Tesouro Direto: A Segurança do Governo
O Tesouro Direto oferece títulos públicos federais. Para 2026, o Tesouro IPCA+ com vencimento em 2027 (Tesouro IPCA+ 2027) é uma opção interessante. Ele protege seu dinheiro da inflação e paga uma taxa de juros real acima dela. Em novembro de 2023, a taxa oferecida variava. Um título prefixado para o mesmo ano, como o Tesouro Prefixado 2027, pode ser vantajoso se você acredita que a taxa de juros vai cair. A liquidez é diária, mas o ideal é manter até o vencimento para garantir o retorno contratado.
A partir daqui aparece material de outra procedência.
(* ===== verification/DaemonSteps.v ===== *)
(** * The functions that move connections (libmicrohttpd/src/microhttpd/daemon.c)

    One function of [Daemon] after the other: it succeeds, the heap represents
    the lists of its specification, and every connection is on the lists it
    belongs to. *)

From stdpp Require Import functions gmap.
From S2P Require Import Prelude TSearch IpLimit Dll Daemon DaemonSpec DaemonLists.

#[local] Open Scope Z_scope.

Section Functions.
Context (s : settings).

#[local] Abbreviation shape := (shape s).
#[local] Abbreviation sim := (sim s).
#[local] Abbreviation present := (present s).
#[local] Abbreviation place_ok := (place_ok s).

(** ** Suspending *)

Lemma suspend_sim d w c co : shape d w -> (forall c, place_ok w c) -> w_objs w !! c = Some co ->
  c ∈ w_lists w Connections \/ resuming co = true -> sim (internal_suspend_connection_ c d) (w_suspend s c w) (rest d).
Proof.
  intros Hd Hp Hc Hw. pose proof (present_at s _ _ _ Hp Hc) as Hpr. unfold internal_suspend_connection_, w_suspend, w_with.
  rewrite (sh_objs s _ _ Hd), Hc. cbn [mbind option_bind]. destruct (resuming co) eqn:Er; [apply modify_sim; eauto|].
  destruct Hw as [Ha|?]; [|done]. destruct (untimed_rest s w c) as (El & Eo & _). pose proof (shape_one_list s _ _ Hd) as H1.
  eapply sim_then; [eapply untimed_sim; [done..|by apply active_timeout]|]. intros d1 H1d <-.
  eapply sim_then; [apply list_remove_sim; [done|by rewrite El]|]. intros d2 Hd2 <-.
  eapply sim_then; [apply list_insert_sim; [done|cbn; rewrite Eo; eauto|]|].
  { intros j. cbn. rewrite El, elem_of_dropped. intros [Hj Hn]. apply Hn. split; [|done]. by apply (H1 j Connections c). }
  intros d3 Hd3 <-. apply modify_sim; [done|]. cbn. rewrite Eo. eauto.
Qed.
O risco é o menor do mercado, pois é garantido pelo Tesouro Nacional.
CDBs: Diversidade e Rentabilidade
Certificados de Depósito Bancário (CDBs) são emitidos por bancos. Para 2026, procure CDBs que paguem um percentual do CDI (Certificado de Depósito Interbancário), idealmente acima de 100% do CDI. Alguns bancos oferecem CDBs com liquidez diária, mas muitos só permitem o resgate no vencimento. A rentabilidade pode ser bem atrativa, superando o Tesouro Direto em alguns casos, dependendo do emissor. Atenção: CDBs são protegidos pelo Fundo Garantidor de Créditos (FGC) para valores de até R$ 250 mil por CPF e por instituição financeira. Verifique sempre a solidez do banco emissor.
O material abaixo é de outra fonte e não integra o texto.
Lemma cleanup_all_timeouts cs : forall w, w_timeouts (foldl (λ w c, w_free c w) w cs) = w_timeouts w.
Proof using Type. induction cs as [|c0 cs IH]; intros w; [done|]. cbn. by rewrite IH. Qed.

Lemma in_order_step d w e t t' d' w' : daemon_is AF_INET AF_INET6 s ip_limit d w -> daemon_is AF_INET AF_INET6 s ip_limit d' w' ->
  allowed s w e -> timely w t e t' -> steps_to s ip_limit w e w' -> in_order w t -> in_order w' t'.
Proof using Hthread Hdt.
  intros Hd Hd' Ha Ht Hst Ho. pose proof (di_shape _ _ _ _ _ _ Hd) as Hs. pose proof (di_places _ _ _ _ _ _ Hd) as Hp.
  destruct Hst as [e a now c Hc Hr|e a now|e a now c|c|c|now|c|c|c|c|c| |now c|now c x]; cbn [timely allowed] in *; try subst t'; try done.
  - destruct Ht as [Ht ->]. destruct Ha as [_ Hfr]. pose proof (place_fresh s _ _ Hp (Hfr c Hc)) as [_ Hx]. unfold w_accept.
    eapply in_order_lists; [done..|]. eapply (in_order_timed c _ (new_connection s a now) t); [cbn; apply lookup_insert_eq| |done|done].
    apply (ordered_same (w_objs w) _ _ t); [|done|done]. intros c' Hc'. unfold activity. cbn. rewrite lookup_insert_ne; [done|].
    intros ->. by apply (Hx Normal).
  - destruct Ht as [Ht ->]. by apply (in_order_le _ t).
  - destruct Ht as [Ht ->]. apply (in_order_le _ t); [done|]. by apply (in_order_lists w).
  - unfold w_with. destruct (w_objs w !! c) as [co|]; [|done]. destruct (urh co); [done|]. by apply (in_order_suspend d).
  - unfold w_resume. eapply in_order_lists; [done..|]. by apply in_order_modify.
  - destruct Ht as (Ht & Hnow & Hmono). unfold w_resume_suspended. destruct (suspended_list s d w Hs Hp) as [Hnd _].
    apply (in_order_resume_all _ now _ t); try done; [by destruct (w_pending w); [|constructor]|].
    intros c Hc Hn. cbn in Hn. destruct (w_pending w); [|by apply elem_of_nil in Hc]. rewrite elem_of_reverse in Hc.
    destruct (on_list_present s w c _ Hp Hc) as (co & _ & Hpr). destruct (proj1 (pr_timeout _ _ _ _ Hpr Normal) Hn) as (_ & Hac & _).
    by pose proof (shape_one_list s d w Hs _ _ _ Hc Hac).
  - by apply in_order_modify.
  - assert (in_order (w_modify c (set_urh (Some (mkUrh false true))) w) t) as Ho1 by (by apply in_order_modify).
    destruct Ha as [_ Ha]. destruct (on_list_present s w c _ Hp Ha) as (co & Hc & Hpr). unfold w_upgrade, w_suspend, w_with. cbn.
    rewrite lookup_alter_eq, Hc. cbn [fmap option_fmap option_map]. destruct (resuming _); [by apply in_order_modify|].
    apply in_order_modify; [done|]. eapply in_order_lists; [done..|]. rewrite <- w_modify_untimed by done. apply in_order_modify; [done|].
    by apply (in_order_untimed c w co).
  - unfold w_upgrade_close, w_with. destruct (w_objs w !! c) as [co|]; [|done]. destruct (urh co) as [u|]; [|done].
    destruct (was_closed u); [done|]. unfold w_resume. eapply in_order_lists; [done..|]. apply in_order_modify; [done|]. by apply in_order_modify.
  - unfold w_close. rewrite Hthread. destruct (on_list_present s w c _ Hp Ha) as (co & Hc & Hpr). eapply in_order_lists; [done..|].
    unfold w_closed, w_with. rewrite Hc. rewrite <- w_modify_untimed by done. apply in_order_modify; [done|].
    destruct (client_aware co); [|by apply (in_order_untimed c w co)].
    apply (in_order_lists (w_untimed s c w)); [|by unfold w_untimed; rewrite Hthread; cbn; rewrite Hc|by apply (in_order_untimed c w co)].
    by rewrite !(proj1 (proj2 (untimed_rest s _ c))).
  - unfold w_cleanup, w_with. destruct (w_objs w !! c) as [co|] eqn:Hc; [|done]. destruct (in_cleanup co); [done|].
    apply in_order_modify; [by destruct (suspended co)|]. destruct (suspended co); [by eapply in_order_lists|].
    eapply in_order_lists; [done..|]. apply (in_order_untimed c w co); [by apply present_at|done|done].
  - unfold w_cleanup_all in *. unfold in_order. rewrite cleanup_all_timeouts. apply (ordered_same (w_objs w) _ _ t); [|done|done].
    intros c Hc. destruct (w_objs (foldl (λ w c, w_free c w) w (reverse (w_lists w Cleanup))) !! c) as [co|] eqn:Hc'.
    + unfold activity. by rewrite Hc', (cleanup_all_frame _ _ _ _ Hc').
    + pose proof (place_fresh s _ _ (di_places _ _ _ _ _ _ Hd') Hc') as [_ Hx]. destruct (Hx Normal). by rewrite cleanup_all_timeouts.
  - destruct Ht as [Ht ->]. by apply (in_order_activity _ _ _ t).
  - destruct Ht as (Ht & -> & Hx). destruct Ha as [Hw _]. assert (∃ co, w_objs w !! c = Some co) as [co Hc]
      by (destruct Hw as [Hw|Hw]; destruct (on_list_present s w c _ Hp Hw) as (co & ? & _); eauto).
    apply (in_order_set_timeout _ _ _ _ t co); auto.
Qed.

Lemma timed_in_order d t : families_ok AF_INET AF_INET6 -> limits_ok s ip_limit -> timed d t ->
  ∃ w, daemon_is AF_INET AF_INET6 s ip_limit d w /\ in_order w t.
Proof using Hthread Hdt.
  intros Hf Hl Ht. induction Ht as [t|d t w e d' t' Ht [w0 [Hd Ho]] Hw Ha Hti E].
  { exists start_world. split; [by apply daemon_is_start|]. split; [constructor|]. intros c Hc. by apply elem_of_nil in Hc. }
  pose proof (di_shape _ _ _ _ _ _ Hd) as Hs. assert (allowed s w0 e) as Ha0 by (by eapply shape_allowed; [exact Hw|..]).
  destruct (daemon_is_step AF_INET AF_INET6 s ip_limit Hf Hl d w0 e Hd Ha0) as (d1 & w1 & E1 & Hst & Hd1).
  assert (d1 = d') as -> by congruence. exists w1. split; [done|]. apply (in_order_step d w0 e t t' d' w1); try done.
  assert (w_objs w0 = w_objs w) as Eo by (by rewrite <- (sh_objs _ _ _ Hs), (sh_objs _ _ _ Hw)). destruct e; cbn in *; rewrite ?Eo; done.
Qed.
End Time.

(** ** The earliest deadline *)

(** [o] is the least of the numbers with [P], if there is one. *)
Definition soonest (P : Z -> Prop) (o : option Z) : Prop :=
  match o with None => forall z, ~ P z | Some e => P e /\ forall z, P z -> e <= z end.

Lemma soonest_iff P Q o : (forall z, P z <-> Q z) -> soonest P o -> soonest Q o.
Proof. intros E. destruct o as [e|]; cbn; [intros [H1 H2]; split; [by apply E|intros z Hz; by apply H2, E]|intros H z Hz; by apply (H z), E]. Qed.

Lemma soonest_add P o d : soonest P o -> soonest (λ z, P z \/ z = d) (Some (match o with None => d | Some e => if d <? e then d else e end)).
Proof.
  intros H. destruct o as [e|]; cbn in *.
  - destruct H as [H1 H2]. destruct (Z.ltb_spec d e); (split; [tauto|]); intros z [Hz| ->]; try lia; specialize (H2 z Hz); lia.
  - split; [tauto|]. intros z [Hz| ->]; [by apply H in Hz|lia].
Qed.

(** The deadlines of some connections, those without a time-out aside. *)
Definition deadline_of (m : gmap cid connection) (cs : list cid) (z : Z) : Prop :=
  ∃ c co, c ∈ cs /\ m !! c = Some co /\ connection_timeout co ≠ 0 /\ z = last_activity co + connection_timeout co.

(** How long a wait may be: the milliseconds until the deadline. *)
Definition wait (now : Z) (earliest : option Z) : option Z :=
  match earliest with
  | None => None
  | Some e => Some (if e <? now then 0 else if UINT64_MAX / 1000 <? e - now then UINT64_MAX else 1000 * (e - now))
  end.

Section Timeout.
Context (s : settings).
LCIs e LCAs: Isenção Fiscal é o Diferencial
Letras de Crédito Imobiliário (LCIs) e do Agronegócio (LCAs) têm um grande atrativo: a isenção de Imposto de Renda para pessoas físicas. Isso significa que o rendimento bruto é o rendimento líquido. Para 2026, busque LCIs que ofereçam um percentual do CDI, similar aos CDBs. A liquidez costuma ser menor que a dos CDBs, com prazos mais longos para resgate. No entanto, o benefício fiscal pode tornar a rentabilidade líquida mais vantajosa que as outras opções, mesmo que a taxa bruta seja um pouco menor. Assim como os CDBs, LCIs e LCAs também contam com a proteção do FGC.
Comparativo e Conclusão
A escolha entre Tesouro Direto, CDB e LCI para 2026 depende do seu perfil. Se a segurança é sua prioridade máxima, o Tesouro IPCA+ 2027 oferece proteção e ganho real. Se busca rentabilidade com uma boa rede de proteção, CDBs com mais de 100% do CDI podem ser a pedida. Já para maximizar o ganho líquido, a isenção de IR das LCIs/LCAs pode ser decisiva. Analise as taxas atuais, os prazos de vencimento e, se for o caso, a solidez do emissor bancário. A diversificação entre essas opções também pode ser uma estratégia inteligente.